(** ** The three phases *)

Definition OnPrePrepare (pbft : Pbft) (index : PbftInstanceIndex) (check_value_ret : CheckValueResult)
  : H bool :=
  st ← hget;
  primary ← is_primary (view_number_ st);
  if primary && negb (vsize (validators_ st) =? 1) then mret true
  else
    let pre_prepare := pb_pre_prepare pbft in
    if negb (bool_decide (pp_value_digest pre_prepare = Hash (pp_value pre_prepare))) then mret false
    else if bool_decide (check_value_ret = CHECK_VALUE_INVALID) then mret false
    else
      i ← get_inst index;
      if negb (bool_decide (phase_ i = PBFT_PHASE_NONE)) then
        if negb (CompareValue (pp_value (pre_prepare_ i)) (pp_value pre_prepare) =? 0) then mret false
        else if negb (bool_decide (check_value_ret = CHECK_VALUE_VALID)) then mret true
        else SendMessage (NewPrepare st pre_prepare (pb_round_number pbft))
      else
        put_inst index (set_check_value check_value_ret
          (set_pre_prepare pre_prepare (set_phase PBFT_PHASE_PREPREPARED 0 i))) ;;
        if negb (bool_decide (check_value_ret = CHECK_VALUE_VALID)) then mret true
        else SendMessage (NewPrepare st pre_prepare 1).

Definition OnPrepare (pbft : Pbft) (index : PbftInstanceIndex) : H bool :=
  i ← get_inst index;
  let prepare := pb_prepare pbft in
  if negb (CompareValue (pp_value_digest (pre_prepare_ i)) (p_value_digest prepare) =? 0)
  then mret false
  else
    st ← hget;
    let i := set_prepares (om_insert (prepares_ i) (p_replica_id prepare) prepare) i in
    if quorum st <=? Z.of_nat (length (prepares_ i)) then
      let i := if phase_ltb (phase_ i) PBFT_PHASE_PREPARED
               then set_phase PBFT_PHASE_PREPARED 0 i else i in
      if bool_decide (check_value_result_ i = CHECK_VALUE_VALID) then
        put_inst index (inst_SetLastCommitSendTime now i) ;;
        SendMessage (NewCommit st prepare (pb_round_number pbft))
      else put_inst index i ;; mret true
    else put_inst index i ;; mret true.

--

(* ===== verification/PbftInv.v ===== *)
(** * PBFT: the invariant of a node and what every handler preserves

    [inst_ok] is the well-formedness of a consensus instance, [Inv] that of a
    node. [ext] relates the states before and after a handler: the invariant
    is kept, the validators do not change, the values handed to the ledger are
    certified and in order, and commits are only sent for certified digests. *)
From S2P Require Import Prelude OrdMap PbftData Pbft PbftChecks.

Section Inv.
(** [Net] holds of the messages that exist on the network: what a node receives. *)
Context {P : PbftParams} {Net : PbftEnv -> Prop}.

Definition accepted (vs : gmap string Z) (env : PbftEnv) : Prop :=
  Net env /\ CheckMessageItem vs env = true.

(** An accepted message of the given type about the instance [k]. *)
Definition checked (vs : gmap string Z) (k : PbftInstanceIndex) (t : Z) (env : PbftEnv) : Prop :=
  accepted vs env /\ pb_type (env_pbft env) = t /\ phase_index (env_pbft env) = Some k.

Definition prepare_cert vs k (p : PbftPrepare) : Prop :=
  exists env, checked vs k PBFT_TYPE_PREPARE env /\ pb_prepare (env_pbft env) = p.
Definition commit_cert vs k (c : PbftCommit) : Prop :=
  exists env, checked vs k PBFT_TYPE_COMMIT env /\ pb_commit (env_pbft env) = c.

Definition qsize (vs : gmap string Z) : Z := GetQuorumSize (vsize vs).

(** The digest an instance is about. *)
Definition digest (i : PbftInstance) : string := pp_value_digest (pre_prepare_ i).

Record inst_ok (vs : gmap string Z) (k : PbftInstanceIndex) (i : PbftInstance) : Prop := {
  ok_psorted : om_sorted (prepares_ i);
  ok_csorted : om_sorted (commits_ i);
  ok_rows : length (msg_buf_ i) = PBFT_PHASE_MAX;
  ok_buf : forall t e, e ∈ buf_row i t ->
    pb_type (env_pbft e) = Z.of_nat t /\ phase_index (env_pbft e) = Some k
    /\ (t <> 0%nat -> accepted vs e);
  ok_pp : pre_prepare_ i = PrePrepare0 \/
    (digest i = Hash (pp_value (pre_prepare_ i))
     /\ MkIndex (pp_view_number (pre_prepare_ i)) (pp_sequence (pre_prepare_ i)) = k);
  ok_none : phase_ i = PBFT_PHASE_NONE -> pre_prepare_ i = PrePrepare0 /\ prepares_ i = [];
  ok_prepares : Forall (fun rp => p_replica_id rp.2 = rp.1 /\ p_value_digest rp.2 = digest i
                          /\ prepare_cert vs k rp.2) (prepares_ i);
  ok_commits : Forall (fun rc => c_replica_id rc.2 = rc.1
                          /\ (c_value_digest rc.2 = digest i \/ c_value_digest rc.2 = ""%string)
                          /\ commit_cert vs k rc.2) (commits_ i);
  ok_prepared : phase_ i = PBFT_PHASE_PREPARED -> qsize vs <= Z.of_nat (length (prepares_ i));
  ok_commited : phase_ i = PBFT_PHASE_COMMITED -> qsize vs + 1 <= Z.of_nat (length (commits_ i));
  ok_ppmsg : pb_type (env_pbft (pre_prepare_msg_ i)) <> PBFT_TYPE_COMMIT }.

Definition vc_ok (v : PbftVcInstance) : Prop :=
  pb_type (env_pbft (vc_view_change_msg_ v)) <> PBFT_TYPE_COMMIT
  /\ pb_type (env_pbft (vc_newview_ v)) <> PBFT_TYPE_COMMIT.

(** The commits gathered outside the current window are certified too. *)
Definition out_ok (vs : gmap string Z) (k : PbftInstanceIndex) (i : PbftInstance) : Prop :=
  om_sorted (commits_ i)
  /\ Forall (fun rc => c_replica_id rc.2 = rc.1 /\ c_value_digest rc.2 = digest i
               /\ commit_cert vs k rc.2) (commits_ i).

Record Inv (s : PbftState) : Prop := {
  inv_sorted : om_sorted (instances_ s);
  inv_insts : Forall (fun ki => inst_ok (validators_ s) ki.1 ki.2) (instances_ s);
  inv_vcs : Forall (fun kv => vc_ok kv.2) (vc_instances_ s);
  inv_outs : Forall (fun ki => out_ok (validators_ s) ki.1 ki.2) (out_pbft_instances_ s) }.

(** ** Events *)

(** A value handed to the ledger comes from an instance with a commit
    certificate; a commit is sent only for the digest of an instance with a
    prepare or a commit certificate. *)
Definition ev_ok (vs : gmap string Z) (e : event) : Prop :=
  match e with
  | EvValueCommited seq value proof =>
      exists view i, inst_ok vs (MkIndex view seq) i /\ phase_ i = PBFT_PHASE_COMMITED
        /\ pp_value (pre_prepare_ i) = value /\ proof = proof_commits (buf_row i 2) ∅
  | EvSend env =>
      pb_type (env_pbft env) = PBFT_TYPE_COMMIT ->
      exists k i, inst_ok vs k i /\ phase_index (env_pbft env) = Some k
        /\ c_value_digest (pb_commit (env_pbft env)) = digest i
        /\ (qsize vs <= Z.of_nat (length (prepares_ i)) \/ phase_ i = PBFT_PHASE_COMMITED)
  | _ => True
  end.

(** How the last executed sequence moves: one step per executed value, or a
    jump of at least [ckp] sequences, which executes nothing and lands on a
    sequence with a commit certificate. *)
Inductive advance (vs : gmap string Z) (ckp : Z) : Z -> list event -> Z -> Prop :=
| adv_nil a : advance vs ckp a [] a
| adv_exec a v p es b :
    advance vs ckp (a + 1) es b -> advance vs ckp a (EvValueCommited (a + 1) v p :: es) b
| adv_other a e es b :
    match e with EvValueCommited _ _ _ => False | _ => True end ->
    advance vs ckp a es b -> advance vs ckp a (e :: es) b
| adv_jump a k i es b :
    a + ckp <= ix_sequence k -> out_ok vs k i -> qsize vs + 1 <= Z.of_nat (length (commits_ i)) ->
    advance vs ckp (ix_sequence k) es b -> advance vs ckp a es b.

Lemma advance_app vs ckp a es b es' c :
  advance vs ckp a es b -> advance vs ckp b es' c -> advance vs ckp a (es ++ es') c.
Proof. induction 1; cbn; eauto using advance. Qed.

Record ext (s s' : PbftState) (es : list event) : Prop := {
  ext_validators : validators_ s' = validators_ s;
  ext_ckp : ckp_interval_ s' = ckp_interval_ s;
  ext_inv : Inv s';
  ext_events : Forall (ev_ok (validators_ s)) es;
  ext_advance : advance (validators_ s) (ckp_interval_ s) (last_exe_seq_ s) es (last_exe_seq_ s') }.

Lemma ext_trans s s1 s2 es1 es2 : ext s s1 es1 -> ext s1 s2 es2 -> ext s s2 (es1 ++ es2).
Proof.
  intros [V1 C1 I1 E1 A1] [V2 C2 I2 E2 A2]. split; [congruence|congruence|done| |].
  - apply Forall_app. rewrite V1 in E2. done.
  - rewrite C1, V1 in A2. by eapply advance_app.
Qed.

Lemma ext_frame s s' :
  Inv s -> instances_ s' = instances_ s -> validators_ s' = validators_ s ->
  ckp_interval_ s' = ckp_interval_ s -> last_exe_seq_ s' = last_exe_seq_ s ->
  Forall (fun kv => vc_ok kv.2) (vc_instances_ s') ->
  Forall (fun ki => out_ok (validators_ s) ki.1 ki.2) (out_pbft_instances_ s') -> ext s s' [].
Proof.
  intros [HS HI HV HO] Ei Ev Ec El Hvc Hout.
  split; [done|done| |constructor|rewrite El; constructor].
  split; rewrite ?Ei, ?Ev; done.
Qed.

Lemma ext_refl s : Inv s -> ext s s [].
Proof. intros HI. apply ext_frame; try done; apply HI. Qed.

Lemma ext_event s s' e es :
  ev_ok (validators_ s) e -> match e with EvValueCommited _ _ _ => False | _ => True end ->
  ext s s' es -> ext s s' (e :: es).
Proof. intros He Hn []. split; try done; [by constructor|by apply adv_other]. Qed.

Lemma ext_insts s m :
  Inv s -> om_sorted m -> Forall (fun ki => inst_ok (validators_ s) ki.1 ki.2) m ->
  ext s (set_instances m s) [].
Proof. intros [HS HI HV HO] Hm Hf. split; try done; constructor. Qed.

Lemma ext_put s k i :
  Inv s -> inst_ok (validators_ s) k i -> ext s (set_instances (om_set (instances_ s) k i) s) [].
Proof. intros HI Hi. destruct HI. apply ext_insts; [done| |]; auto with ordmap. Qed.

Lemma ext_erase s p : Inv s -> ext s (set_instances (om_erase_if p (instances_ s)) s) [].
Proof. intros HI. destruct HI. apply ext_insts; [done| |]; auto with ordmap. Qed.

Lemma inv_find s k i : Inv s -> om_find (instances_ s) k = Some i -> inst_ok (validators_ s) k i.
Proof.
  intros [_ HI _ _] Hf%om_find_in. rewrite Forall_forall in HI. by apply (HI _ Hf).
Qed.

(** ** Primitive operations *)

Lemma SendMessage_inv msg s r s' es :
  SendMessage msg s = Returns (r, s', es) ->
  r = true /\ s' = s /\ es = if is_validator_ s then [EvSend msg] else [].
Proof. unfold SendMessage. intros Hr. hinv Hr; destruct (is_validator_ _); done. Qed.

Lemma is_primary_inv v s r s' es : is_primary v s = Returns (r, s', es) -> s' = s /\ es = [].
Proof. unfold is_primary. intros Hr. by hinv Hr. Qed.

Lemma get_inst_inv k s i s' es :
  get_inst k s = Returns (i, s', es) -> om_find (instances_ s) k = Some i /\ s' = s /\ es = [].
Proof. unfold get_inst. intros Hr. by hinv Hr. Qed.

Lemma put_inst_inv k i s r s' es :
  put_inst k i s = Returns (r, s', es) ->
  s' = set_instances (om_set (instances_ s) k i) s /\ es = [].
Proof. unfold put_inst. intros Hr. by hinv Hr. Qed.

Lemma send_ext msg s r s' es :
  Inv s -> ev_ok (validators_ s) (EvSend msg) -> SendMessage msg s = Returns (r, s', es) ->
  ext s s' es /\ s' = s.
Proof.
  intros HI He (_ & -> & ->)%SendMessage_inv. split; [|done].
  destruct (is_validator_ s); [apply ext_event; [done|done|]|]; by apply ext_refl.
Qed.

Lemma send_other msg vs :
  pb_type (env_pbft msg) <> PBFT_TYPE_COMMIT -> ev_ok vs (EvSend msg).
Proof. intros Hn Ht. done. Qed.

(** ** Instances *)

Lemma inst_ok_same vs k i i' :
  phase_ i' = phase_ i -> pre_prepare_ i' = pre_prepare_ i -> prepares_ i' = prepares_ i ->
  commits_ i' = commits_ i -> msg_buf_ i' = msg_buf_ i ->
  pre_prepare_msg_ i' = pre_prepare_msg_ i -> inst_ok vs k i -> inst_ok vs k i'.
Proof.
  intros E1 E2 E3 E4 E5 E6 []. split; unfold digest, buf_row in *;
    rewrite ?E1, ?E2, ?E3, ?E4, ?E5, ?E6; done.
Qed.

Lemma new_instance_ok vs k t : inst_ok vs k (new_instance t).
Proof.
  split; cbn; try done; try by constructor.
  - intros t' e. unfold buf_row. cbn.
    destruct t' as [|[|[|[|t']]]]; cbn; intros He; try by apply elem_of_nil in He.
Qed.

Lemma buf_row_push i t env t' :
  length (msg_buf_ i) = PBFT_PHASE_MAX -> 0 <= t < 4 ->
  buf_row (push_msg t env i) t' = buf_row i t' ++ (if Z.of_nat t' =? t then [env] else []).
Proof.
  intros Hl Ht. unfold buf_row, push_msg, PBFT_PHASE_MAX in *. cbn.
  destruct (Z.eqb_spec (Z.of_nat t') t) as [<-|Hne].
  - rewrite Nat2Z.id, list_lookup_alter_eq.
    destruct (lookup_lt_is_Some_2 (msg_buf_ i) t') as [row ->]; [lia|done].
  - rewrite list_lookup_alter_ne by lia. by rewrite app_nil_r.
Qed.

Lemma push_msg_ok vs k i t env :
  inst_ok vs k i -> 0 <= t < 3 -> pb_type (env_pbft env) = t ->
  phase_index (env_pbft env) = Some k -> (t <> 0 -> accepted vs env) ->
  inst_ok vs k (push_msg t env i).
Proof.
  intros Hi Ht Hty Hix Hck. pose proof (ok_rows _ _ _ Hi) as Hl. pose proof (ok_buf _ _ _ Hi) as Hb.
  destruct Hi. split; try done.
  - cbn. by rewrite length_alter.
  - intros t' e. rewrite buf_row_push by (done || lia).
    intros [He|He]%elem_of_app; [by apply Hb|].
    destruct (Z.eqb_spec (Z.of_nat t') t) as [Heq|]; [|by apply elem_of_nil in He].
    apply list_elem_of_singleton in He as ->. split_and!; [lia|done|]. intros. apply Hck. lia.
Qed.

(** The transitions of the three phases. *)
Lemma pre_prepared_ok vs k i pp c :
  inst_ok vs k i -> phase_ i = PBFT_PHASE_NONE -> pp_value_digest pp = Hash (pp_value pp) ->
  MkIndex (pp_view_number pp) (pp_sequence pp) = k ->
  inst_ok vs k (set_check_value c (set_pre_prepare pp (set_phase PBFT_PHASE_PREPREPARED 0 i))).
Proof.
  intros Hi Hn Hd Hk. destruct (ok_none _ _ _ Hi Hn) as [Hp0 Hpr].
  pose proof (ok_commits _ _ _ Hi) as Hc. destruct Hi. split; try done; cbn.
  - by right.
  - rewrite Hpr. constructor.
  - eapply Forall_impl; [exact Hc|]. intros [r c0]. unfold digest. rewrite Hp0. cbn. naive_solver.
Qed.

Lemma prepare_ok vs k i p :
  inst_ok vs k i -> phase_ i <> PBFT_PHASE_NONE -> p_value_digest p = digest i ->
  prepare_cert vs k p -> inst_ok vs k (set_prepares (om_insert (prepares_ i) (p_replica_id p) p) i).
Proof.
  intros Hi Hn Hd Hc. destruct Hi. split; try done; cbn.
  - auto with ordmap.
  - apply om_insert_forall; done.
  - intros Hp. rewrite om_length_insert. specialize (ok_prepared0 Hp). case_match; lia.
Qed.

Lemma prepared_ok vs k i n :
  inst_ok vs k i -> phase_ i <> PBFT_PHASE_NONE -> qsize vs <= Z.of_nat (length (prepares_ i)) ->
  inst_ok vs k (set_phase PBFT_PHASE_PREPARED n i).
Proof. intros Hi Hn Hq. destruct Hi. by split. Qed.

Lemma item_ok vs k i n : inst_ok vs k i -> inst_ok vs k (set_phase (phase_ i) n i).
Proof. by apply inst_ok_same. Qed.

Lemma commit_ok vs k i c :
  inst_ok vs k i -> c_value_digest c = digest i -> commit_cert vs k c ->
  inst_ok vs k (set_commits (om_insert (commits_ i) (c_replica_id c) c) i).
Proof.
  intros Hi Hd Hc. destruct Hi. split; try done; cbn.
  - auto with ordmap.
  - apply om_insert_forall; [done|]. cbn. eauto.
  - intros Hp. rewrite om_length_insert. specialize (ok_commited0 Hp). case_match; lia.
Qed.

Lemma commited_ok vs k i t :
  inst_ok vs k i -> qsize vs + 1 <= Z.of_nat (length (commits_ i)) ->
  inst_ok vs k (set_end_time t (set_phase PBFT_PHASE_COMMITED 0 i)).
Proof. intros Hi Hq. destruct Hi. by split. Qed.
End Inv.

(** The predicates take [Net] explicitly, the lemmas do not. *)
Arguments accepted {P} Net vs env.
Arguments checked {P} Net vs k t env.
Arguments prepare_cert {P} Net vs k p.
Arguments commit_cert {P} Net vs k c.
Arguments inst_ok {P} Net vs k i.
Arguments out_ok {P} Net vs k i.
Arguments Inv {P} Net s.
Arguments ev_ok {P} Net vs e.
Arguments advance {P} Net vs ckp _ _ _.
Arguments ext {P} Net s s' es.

## [How to complete this task]
Set down, from the entries above, exactly the lines from the one with "prepare_cert vs k p" up to and including the one with "inst_ok vs k i -> phase_ i <> PBFT_PHASE_NONE -> qsize", and no other lines.

## [Exercise solution]
  prepare_cert vs k p -> inst_ok vs k (set_prepares (om_insert (prepares_ i) (p_replica_id p) p) i).
Proof.
  intros Hi Hn Hd Hc. destruct Hi. split; try done; cbn.
  - auto with ordmap.
  - apply om_insert_forall; done.
  - intros Hp. rewrite om_length_insert. specialize (ok_prepared0 Hp). case_match; lia.
Qed.

Lemma prepared_ok vs k i n :
  inst_ok vs k i -> phase_ i <> PBFT_PHASE_NONE -> qsize vs <= Z.of_nat (length (prepares_ i)) ->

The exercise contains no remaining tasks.